# [Goal of the exercise]
Report every line of the entries that contains the word "Inductive".

━━━━━━━━━━━━━━━━━━━━

(** * A shallow embedding of the to-do list store ([todo_app.py])

    The Python class [TodoApp] keeps a list of task dictionaries and a
    counter [next_id], and writes the list to a JSON file after every
    mutation.  This development embeds the store operations as functions in
    a small state/exception/trace monad and proves the properties the
    specification states about them.

    Modelling decisions:
    - a Python [str] is a list of Unicode code points ([N]);
    - a task dictionary with the six keys written by [add_task] is the
      record [Task.t]; [None] for ['completed_at'] is [None];
    - a reference to a task held in [self.tasks] is its index in the list:
      the dictionaries of the list are pairwise distinct objects (each one
      is built by [add_task] or by the JSON parser), so updating "the
      object" is updating one position;
    - what the environment decides during one call (the clock, whether the
      file can be written, the line typed at the prompt) is the record
      [Env]; what the call does to the environment (prints, prompts, file
      writes) is the trace of [event]s it returns. *)

From Stdlib Require Import ZArith NArith List Lia String Ascii SpecFloat.
From Stdlib Require Import Sorting.Sorted.
From stdpp Require Import base decidable option numbers list.

Local Open Scope Z_scope.

(** ** Python strings *)

Definition str : Type := list N.

(** A literal of the source, as code points. *)
Definition lit (s : string) : str := map N_of_ascii (list_ascii_of_string s).

(** [str.isspace] on one code point: the table of CPython's
    [_PyUnicode_IsWhitespace]. *)
Definition isspace (c : N) : bool :=
  (((0x09 <=? c) && (c <=? 0x0D)) || ((0x1C <=? c) && (c <=? 0x20))
   || (c =? 0x85) || (c =? 0xA0) || (c =? 0x1680)
   || ((0x2000 <=? c) && (c <=? 0x200A))
   || (c =? 0x2028) || (c =? 0x2029) || (c =? 0x202F) || (c =? 0x205F)
   || (c =? 0x3000))%N.

Fixpoint lstrip (s : str) : str :=
  match s with
  | c :: s' => if isspace c then lstrip s' else s
  | [] => []
  end.

Definition rstrip (s : str) : str := rev (lstrip (rev s)).

(** [s.strip()] *)
Definition strip (s : str) : str := rstrip (lstrip s).

(** Truth value of a string in a condition: [not s] holds of the empty
    string only. *)
Definition truthy (s : str) : bool :=
  match s with [] => false | _ :: _ => true end.

(** [s.lower()], on the ASCII letters.  Python maps every cased code point;
    the source only compares the result with ['y'], and ['Y'] and ['y'] are
    the only code points whose lower case is ['y'] (no code point has an
    empty lower case), so the comparison cannot tell the two functions
    apart. *)
Definition lower_char (c : N) : N :=
  if ((0x41 <=? c) && (c <=? 0x5A))%N then (c + 0x20)%N else c.

Definition lower (s : str) : str := map lower_char s.

(** ** Tasks and the store *)

Module Task.
Record t : Type := mk {
  id : Z;
  title : str;
  description : str;
  completed : bool;
  created_at : str;
  completed_at : option str
}.

(** [task['title'] = v] and the like. *)
Definition set_title (v : str) (x : t) : t :=
  mk (id x) v (description x) (completed x) (created_at x) (completed_at x).
Definition set_description (v : str) (x : t) : t :=
  mk (id x) (title x) v (completed x) (created_at x) (completed_at x).
Definition set_completed (v : bool) (x : t) : t :=
  mk (id x) (title x) (description x) v (created_at x) (completed_at x).
Definition set_completed_at (v : option str) (x : t) : t :=
  mk (id x) (title x) (description x) (completed x) (created_at x) v.
End Task.

Record TodoApp : Type := mkApp {
  filename : str;
  tasks : list Task.t;
  next_id : Z
}.

(** ** Effects *)

(** The lines the store prints, by kind, with the values formatted in. *)
Inductive message : Type :=
| ErrorLoading
| ErrorSaving
| TitleEmpty
| Added (title : str) (task_id : Z)
| NotFound (task_id : Z)
| Updated (task_id : Z)
| DeletionCancelled
| Deleted (title : str)
| AlreadyCompleted (title : str)
| MarkedCompleted (title : str)
| AlreadyPending (title : str)
| MarkedPending (title : str).

Inductive event : Type :=
| Print (m : message)
| Prompt (title : str)                                (* input(...) *)
| Dump (file : str) (data : list Task.t) (ok : bool). (* open + json.dump *)

Definition is_save (ev : event) : bool :=
  match ev with Dump _ _ _ => true | _ => false end.

(** No write of the file was attempted. *)
Definition no_save (tr : list event) : Prop :=
  Forall (λ ev, is_save ev = false) tr.

Inductive exception : Type :=
| IndexError   (* pop from empty list *)
| EOFError.    (* input() at end of input *)

Inductive completion (A : Type) : Type :=
| Returns (a : A)
| Raises (x : exception).
Arguments Returns {A} a.
Arguments Raises {A} x.

(** What one call is given by its environment. *)
Record Env : Type := mkEnv {
  now : str;              (* datetime.now().isoformat() *)
  save_ok : bool;         (* does writing the file succeed *)
  answer : option str     (* the line read by input(), if any *)
}.

Record Outcome (A : Type) : Type := mkOutcome {
  result : completion A;
  self_after : TodoApp;
  trace : list event
}.
Arguments mkOutcome {A} result self_after trace.
Arguments result {A} o.
Arguments self_after {A} o.
Arguments trace {A} o.

Definition M (A : Type) : Type := TodoApp → Outcome A.

Definition ret {A} (a : A) : M A := λ self, mkOutcome (Returns a) self [].

Definition raise {A} (x : exception) : M A := λ self, mkOutcome (Raises x) self [].

Definition bind {A B} (m : M A) (k : A → M B) : M B := λ self,
  let o := m self in
  match result o with
  | Returns a =>
      let o' := k a (self_after o) in
      mkOutcome (result o') (self_after o') (trace o ++ trace o')
  | Raises x => mkOutcome (Raises x) (self_after o) (trace o)
  end.

Notation "x <- m ;; k" := (bind m (λ x, k))
  (at level 100, m at next level, right associativity).
Notation "m ;; k" := (bind m (λ _, k))
  (at level 100, right associativity).

Definition get_self : M TodoApp := λ self, mkOutcome (Returns self) self [].

Definition set_tasks (l : list Task.t) : M unit := λ self,
  mkOutcome (Returns tt) (mkApp (filename self) l (next_id self)) [].

Definition set_next_id (n : Z) : M unit := λ self,
  mkOutcome (Returns tt) (mkApp (filename self) (tasks self) n) [].

Definition emit (ev : event) : M unit := λ self, mkOutcome (Returns tt) self [ev].

Definition print (m : message) : M unit := emit (Print m).

(** [input(prompt).lower()] *)
Definition input_lower (e : Env) (title : str) : M str :=
  emit (Prompt title) ;;
  match answer e with
  | Some line => ret (lower line)
  | None => raise EOFError
  end.

(** [self.tasks.append(task)] *)
Definition append (task : Task.t) : M unit :=
  self <- get_self ;; set_tasks (tasks self ++ [task]).
Lemma sorted_desc_perm l : Permutation l (sorted_desc l).
Proof.
  induction l as [|x l IH]; simpl; [constructor|].
  rewrite <- insert_desc_perm. now constructor.
Qed.

Lemma insert_desc_sorted x l :
  StronglySorted score_ge l -> StronglySorted score_ge (insert_desc x l).
Proof.
  induction 1 as [|y l Hs IH Hall]; simpl.
  - repeat constructor.
  - destruct (Qle_bool (snd y) (snd x)) eqn:E.
    + apply Qle_bool_iff in E.
      constructor; [now constructor|].
      constructor; [exact E|].
      eapply Forall_impl; [|exact Hall].
      intros z Hz. unfold score_ge in *. now apply Qle_trans with (snd y).
    + constructor; [exact IH|].
      eapply Permutation_Forall; [apply insert_desc_perm|].
      constructor; [|exact Hall].
      unfold score_ge. apply Qlt_le_weak, Qnot_le_lt.
      intros H. apply Qle_bool_iff in H. congruence.
Qed.

Lemma sorted_desc_sorted l : StronglySorted score_ge (sorted_desc l).
Proof.
  induction l as [|x l IH]; simpl; [constructor|].
  now apply insert_desc_sorted.
Qed.

Lemma insert_desc_in x y l : In y l -> In y (insert_desc x l).
Proof.
  intros H. eapply Permutation_in; [apply insert_desc_perm|]. now right.
Qed.

Lemma insert_desc_before x y l :
  In y l -> (snd y <= snd x)%Q -> before x y (insert_desc x l).
Proof.
  intros Hin Hle. induction l as [|z l IH]; simpl; [destruct Hin|].
  destruct (Qle_bool (snd z) (snd x)) eqn:E.
  - now apply before_here.
  - apply before_later. apply IH.
    destruct Hin as [->|Hin]; [|exact Hin].
    apply Qle_bool_iff in Hle. congruence.
Qed.

Lemma insert_desc_keeps_before z x y l :
  before x y l -> before x y (insert_desc z l).
Proof.
  induction 1 as [l Hy|h l Hb IH]; simpl.
  - destruct (Qle_bool (snd x) (snd z)).
    + apply before_later. now apply before_here.
    + apply before_here. now apply insert_desc_in.
  - destruct (Qle_bool (snd h) (snd z)).
    + apply before_later. now apply before_later.
    + now apply before_later.
Qed.

(** Stability: an item keeps its place in front of every later item
    that does not score strictly higher. *)
Lemma sorted_desc_stable x y l :
  before x y l -> (snd y <= snd x)%Q -> before x y (sorted_desc l).
Proof.
  intros Hb Hle. induction Hb as [l Hy|h l Hb IH]; simpl.
  - apply insert_desc_before; [|exact Hle].
    eapply Permutation_in; [apply sorted_desc_perm|exact Hy].
  - now apply insert_desc_keeps_before.
Qed.

Lemma ranked_keys_perm g : Permutation (keys g) (map fst (ranked g)).
Proof.
  unfold ranked. rewrite <- sorted_desc_perm, degree_centrality_map.
  rewrite map_map. simpl. now rewrite map_id.
Qed.

Lemma slice_to_firstn {A} (l : list A) m :
  exists n, slice_to l m = firstn n l.
Proof. unfold slice_to. destruct (0 <=? m); eexists; reflexivity. Qed.

Lemma map_M_lookup g (l : list (string * Q)) :
  (forall p, In p l -> In (fst p) (keys g)) ->
  exists tops,
    map_M (fun p : string * Q =>
             bind (getitem (fst p) (lookup_node (nodes g) (fst p)))
                  (fun nd => ret (text nd, snd p))) l g = (Ok tops, g) /\
    Forall2 (fun p top =>
               snd top = snd p /\
               exists nd, lookup_node (nodes g) (fst p) = Some nd /\
                          fst top = text nd) l tops.
Proof.
  set (f := fun p : string * Q =>
              bind (getitem (fst p) (lookup_node (nodes g) (fst p)))
                   (fun nd => ret (text nd, snd p))).
  induction l as [|p l IH]; intros Hin.
  - exists []. split; [reflexivity|constructor].
  - destruct IH as (tops & Hrun & Hall); [intros q Hq; apply Hin; now right|].
    assert (Hp : In (fst p) (keys g)) by (apply Hin; now left).
    apply has_node_true, has_node_lookup in Hp. destruct Hp as [nd Hnd].
    exists ((text nd, snd p) :: tops).
    assert (Hf : f p g = (Ok (text nd, snd p), g)).
    { unfold f, bind. now rewrite Hnd. }
    split.
    + change (map_M f (p :: l) g)
        with (bind (f p) (fun y => bind (map_M f l)
                                     (fun ys => ret (y :: ys))) g).
      unfold bind at 1. rewrite Hf. unfold bind at 1. now rewrite Hrun.
    + constructor; [|exact Hall].
      split; [reflexivity|]. eauto.
Qed.

Lemma nodes_to_keep_in cfg g k :
  In k (nodes_to_keep cfg g) -> In k (keys g).
Proof.
  unfold nodes_to_keep. intros H.
  destruct (slice_to_firstn (ranked g) (max_nodes cfg)) as [n Hn].
  rewrite Hn, <- firstn_map in H. apply in_firstn in H.
  eapply Permutation_in; [symmetry; apply ranked_keys_perm|exact H].
Qed.

Lemma kept_has_node cfg g k :
  mem k (nodes_to_keep cfg g) && has_node g k = mem k (nodes_to_keep cfg g).
Proof.
  destruct (mem k (nodes_to_keep cfg g)) eqn:E; [|reflexivity].
  apply mem_in, nodes_to_keep_in, has_node_true in E. now rewrite E.
Qed.

Lemma NoDup_firstn {A} n (l : list A) : NoDup l -> NoDup (firstn n l).
Proof.
  intros H. rewrite <- (firstn_skipn n l) in H.
  now apply NoDup_app_remove_r in H.
Qed.

Lemma nodes_to_keep_NoDup cfg g :
  NoDup (keys g) -> NoDup (nodes_to_keep cfg g).
Proof.
  intros H. unfold nodes_to_keep.
  destruct (slice_to_firstn (ranked g) (max_nodes cfg)) as [n ->].
  rewrite <- firstn_map. apply NoDup_firstn.
  eapply Permutation_NoDup; [apply ranked_keys_perm|exact H].
Qed.

(** *** The node order of a pruned graph *)

Lemma before_filter {A} (f : A -> bool) x y l :
  before x y l -> f x = true -> f y = true -> before x y (filter f l).
Proof.
  intros Hb Hx Hy. induction Hb as [l Hin|h l Hb IH]; simpl.
  - rewrite Hx. apply before_here. apply filter_In. now split.
  - destruct (f h); [now apply before_later|exact IH].
Qed.

Lemma filter_all {A} (f : A -> bool) l :
  (forall x, In x l -> f x = true) -> filter f l = l.
Proof.
  induction l as [|a l IH]; simpl; intros H; [reflexivity|].
  rewrite (H a) by now left. f_equal. apply IH. intros x Hx. apply H. now right.
Qed.

Lemma filter_map_fst {A} (p : string -> bool) (ns : list (string * A)) :
  map fst (filter (fun n => p (fst n)) ns) = filter p (map fst ns).
Proof.
  induction ns as [|n ns IH]; simpl; [reflexivity|].
  destruct (p (fst n)); simpl; now rewrite IH.
Qed.

Lemma set_iter_length so so' l :
  List.length (set_iter so l) = List.length (set_iter so' l).
Proof.
  apply Permutation_length, NoDup_Permutation; try apply set_iter_NoDup.
  intros x. now rewrite !set_iter_In.
Qed.

Lemma set_iter_length_NoDup so l :
  NoDup l -> List.length (set_iter so l) = List.length l.
Proof.
  intros H. apply Permutation_length, NoDup_Permutation;
    [apply set_iter_NoDup|exact H|apply set_iter_In].
Qed.

Lemma shown_all g keep :
  incl keep (keys g) -> filter (has_node g) keep = keep.
Proof.
  intros H. apply filter_all. intros x Hx. apply has_node_true. now apply H.
Qed.

(** The view is walked through the nodes of [g]: the copy keeps the
    order the kept nodes have in [g], whatever the interpreter. *)
Lemma subgraph_keys_walk so g keep :
  (List.length (nodes g) <=
   2 * List.length (set_iter so (filter (has_node g) keep)))%nat ->
  keys (subgraph so g keep) = filter (fun k => mem k keep) (keys g) /\
  forall so', subgraph so' g keep = subgraph so g keep.
Proof.
  intros Hlen.
  assert (Hb : forall so1,
            (2 * List.length (set_iter so1 (filter (has_node g) keep)) <?
             List.length (nodes g))%nat = false).
  { intros so1. apply Nat.ltb_ge.
    now rewrite (set_iter_length so1 so). }
  split.
  - unfold keys, subgraph. cbv beta zeta. rewrite Hb. simpl nodes.
    rewrite (filter_map_fst
               (fun k => mem k (set_iter so (filter (has_node g) keep)))).
    apply filter_ext_in. intros k Hk. rewrite mem_shown.
    apply has_node_true in Hk. rewrite Hk. apply andb_true_r.
  - intros so'. unfold subgraph. cbv beta zeta. rewrite !Hb. f_equal.
    + apply filter_ext. intros n. now rewrite !mem_shown.
    + apply filter_ext. intros e. now rewrite !mem_shown.
Qed.

(** The view is walked through the set: the copy has its nodes in the
    order in which the interpreter iterates over the set. *)
Lemma subgraph_keys_set so g keep :
  incl keep (keys g) ->
  (2 * List.length (set_iter so (filter (has_node g) keep)) <
   List.length (nodes g))%nat ->
  keys (subgraph so g keep) = set_iter so keep.
Proof.
  intros Hin Hlen. apply Nat.ltb_lt in Hlen.
  unfold keys, subgraph. cbv beta zeta. rewrite Hlen. simpl nodes.
  rewrite flat_map_node_of_keys, (shown_all g keep Hin).
  apply filter_all. intros x Hx. apply has_node_true, Hin.
  now apply set_iter_In in Hx.
Qed.

(** *** The order in which ingestion creates the nodes *)

Lemma mem_keys g k : mem k (keys g) = has_node g k.
Proof. apply bool_ext. now rewrite mem_in, has_node_true. Qed.

Lemma add_entity_order e d g :
  outcome (add_entity e d) g = Ok tt ->
  keys (exec (add_entity e d) g) = fold_left note_key (record_id e) (keys g).
Proof.
  unfold outcome, exec, record_id.
  destruct (add_entity_cases e d g)
    as [[k0 ->]|(t & l & Ht & Hl & [[Hn ->]|[Hn ->]])]; simpl;
    [discriminate| |]; intros _; rewrite Ht, Hl; simpl;
    unfold note_key; rewrite mem_keys, Hn; unfold keys; simpl.
  - now rewrite map_app.
  - now rewrite update_node_keys.
Qed.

━━━━━━━━━━━━━━━━━━━━

# [Answer to the exercise]
Inductive message : Type :=
Inductive event : Type :=
Inductive exception : Type :=
Inductive completion (A : Type) : Type :=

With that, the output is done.